Jess and Craig deleted their Facebooks near the end of this Summer. I was slightly peeved, because I have always gotten annoyed with people retracting from Facebook only to be different in some capacity,but alas, I have finally seen the error of my ways. They are right. I must be leaving Facebook.

The short and totally uninteresting reason is that I want to have more time. I am not the person that spends even an hour a day on Facebook, but if I add up all of the time I spend on Facebook it is still formidable. I can get lost staring at it, when I could be studying, reading, or anything else. I waste time on twitter as well, but most of that time is on the El or the elevator. I look through the Royals tweets, see what HipsterMermaid has said and connect with friends. With that I feel like I'm interacting with people. I'm on Google+ currently, but I spend no time on it. At present, it is just an extension of my Gmail account. I only say these things though to get people off my back about my other internet usage and to explain how I'm not a hypocrite. I will become a much more effective human being post-Facebook. If the other sites start to distract me, then I will delete them to. At present, they are still innocent fun. Not to mention, there are many obvious differences between a twitter, a blog and Facebook.

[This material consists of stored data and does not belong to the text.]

(** X12: whatever a POST with data intent stores is what the next GET
    answers with, for every body and whatever the table held before: the
    [kv] of the GET is the value the POST upserted (an object, an array, or
    the empty object the POST fell back to). *)
Theorem post_then_get_any_body (rt : runtime) (h1 h2 : host) (post get : request)
    (t : option (gmap string json)) :
  hasPostgresEnv (process_env h1) = true ->
  hasPostgresEnv (process_env h2) = true ->
  diag_requested rt post = false ->
  diag_requested rt get = false ->
  req_method post = "POST" ->
  truthy_val (get_prop (parseBody rt post) "ping") = false ->
  req_method get = "GET" ->
  issued (handler rt ideal h1 post t)
    = [CreateTable; Upsert STORAGE_KEY (post_kv (parseBody rt post))]
  /\ result (handler rt ideal h2 get (final (handler rt ideal h1 post t))) =
       {| status := 200;
          headers := [no_store];
          body := JObj {[ "ok" := JBool true; "kv" := post_kv (parseBody rt post) ]} |}.
Proof.
  intros Henv1 Henv2 Hdiag1 Hdiag2 Hpost Hping Hget.
  rewrite (handler_ideal_post _ _ _ _ Hdiag1 Henv1 Hpost Hping).
  split; [done|]. cbn [final].
  rewrite (handler_ideal_get _ _ _ _ Hdiag2 Henv2 Hget). cbn [result stored].
  unfold get_response. rewrite get_kv_rows_of, lookup_insert_eq.
  by rewrite post_kv_truthy.
Qed.

(** X13: on a database that behaves as specified every request is
    idempotent in what it answers and in the values it leaves: handled a
    second time right after the first, in the same environment and at the
    same clock reading, it issues the same statements with the same
    results, gets the same response, and the value stored under every key
    is the one the first run left.  (The time of the last write, which the
    table keeps beside each value, is not part of the statement.) *)
Theorem handler_idempotent (rt : runtime) (h : host) (req : request)
    (t : option (gmap string json)) :
  log (handler rt ideal h req (final (handler rt ideal h req t)))
    = log (handler rt ideal h req t)
  /\ result (handler rt ideal h req (final (handler rt ideal h req t)))
     = result (handler rt ideal h req t)
  /\ forall k,
       stored (final (handler rt ideal h req (final (handler rt ideal h req t)))) k
       = stored (final (handler rt ideal h req t)) k.
Proof.
  destruct (request_paths rt h req)
    as [Hno|(Hdiag & Henv & [Hget|[[Hpost Hping]|[[Hpost Hping]|[Hget Hpost]]]])].
  - by rewrite !(handler_no_database rt ideal h req _ Hno).
  - rewrite !(handler_ideal_get _ _ _ _ Hdiag Henv Hget). simpl.
    by rewrite stored_created.
  - rewrite !(handler_ideal_ping _ _ _ _ Hdiag Henv Hpost Hping). simpl.
    by rewrite insert_insert_eq.
  - rewrite !(handler_ideal_post _ _ _ _ Hdiag Henv Hpost Hping). simpl.
    by rewrite insert_insert_eq.
  - by rewrite !(handler_ideal_other _ _ _ _ Hdiag Henv Hget Hpost).
Qed.

(** X14: on a database that behaves as specified a ping always succeeds:
    the response is 200 [{ok:true}], the row under PING_KEY holds the stamp
    of this request, replacing any earlier one. *)
Theorem ping_succeeds (rt : runtime) (h : host) (req : request)
    (t : option (gmap string json)) :
  diag_requested rt req = false ->
  hasPostgresEnv (process_env h) = true ->
  req_method req = "POST" ->
  truthy_val (get_prop (parseBody rt req) "ping") = true ->
  result (handler rt ideal h req t) =
    {| status := 200; headers := [no_store]; body := JObj {[ "ok" := JBool true ]} |}
  /\ stored (final (handler rt ideal h req t)) PING_KEY
     = Some (JObj {[ "stamp" := JStr (pretty (Date_now h)) ]}).
Proof.
  intros Hdiag Henv Hpost Hping.
  rewrite (handler_ideal_ping _ _ _ _ Hdiag Henv Hpost Hping). simpl.
  split; [done|]. by rewrite lookup_insert_eq.
Qed.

The other loftier reason is wrapped up in the reason that I also had reservations for deleting my Facebook. I though that in deleting my Facebook I would be losing a lot of positive things. I would no longer have 1,251 pictures, instant connection to 740 people, or a way of chatting with the ten people I care to chat with. I was losing this extension of myself. I do not only exist on the internet, but I have invested a lot of me into the internet. I will be sad to lose the things I listed, but I will not be destroyed. I was telling Jess that when I delete my Facebook, I will have a much more concrete existence. My life will cease to hinge on whether a person in every country can pull up my life summary. I do not exist any less because my friends from high school cannot fully follow my life. I do not exist any less because all of those pictures are lost. My other uses of the internet, this blog and twitter, don't depend so much on my past. They are completely wrapped up in my present.

Now when I walk down the street in Chicago, all of me is walking down the street. I can pull out my phone and tweet. I can stop off in Starbucks and post a quick blog. But when I walk by a person, they aren't my friend unless they come talk to me. There is no extension of me that a person thousands of miles away can look at.

One of the sadder points of losing Facebook is the sheer amount of time I have put into that site. It is odd to get sentimental about it, but I will be. I was telling my roommate Eli last night this realization: I have done very few things in my life as long as I have done Facebook. My tagged picture was posted on June 23 2006. That means that I have been on Facebook five years and four months. A ton of crap has happened in that time. Some of the first pictures I have on Facebook are from my first Homecoming. Facebook must have all of my past relationship statuses on record. There are hundreds of pictures of me playing bass in rowdy bands. There are a lot of good conversations and classic statuses I've made. Being sentimental about those things is entirely pathetic, but I loved all of it. I'm putting a chapter of my life to rest. There are very few things that I've done for longer than five years.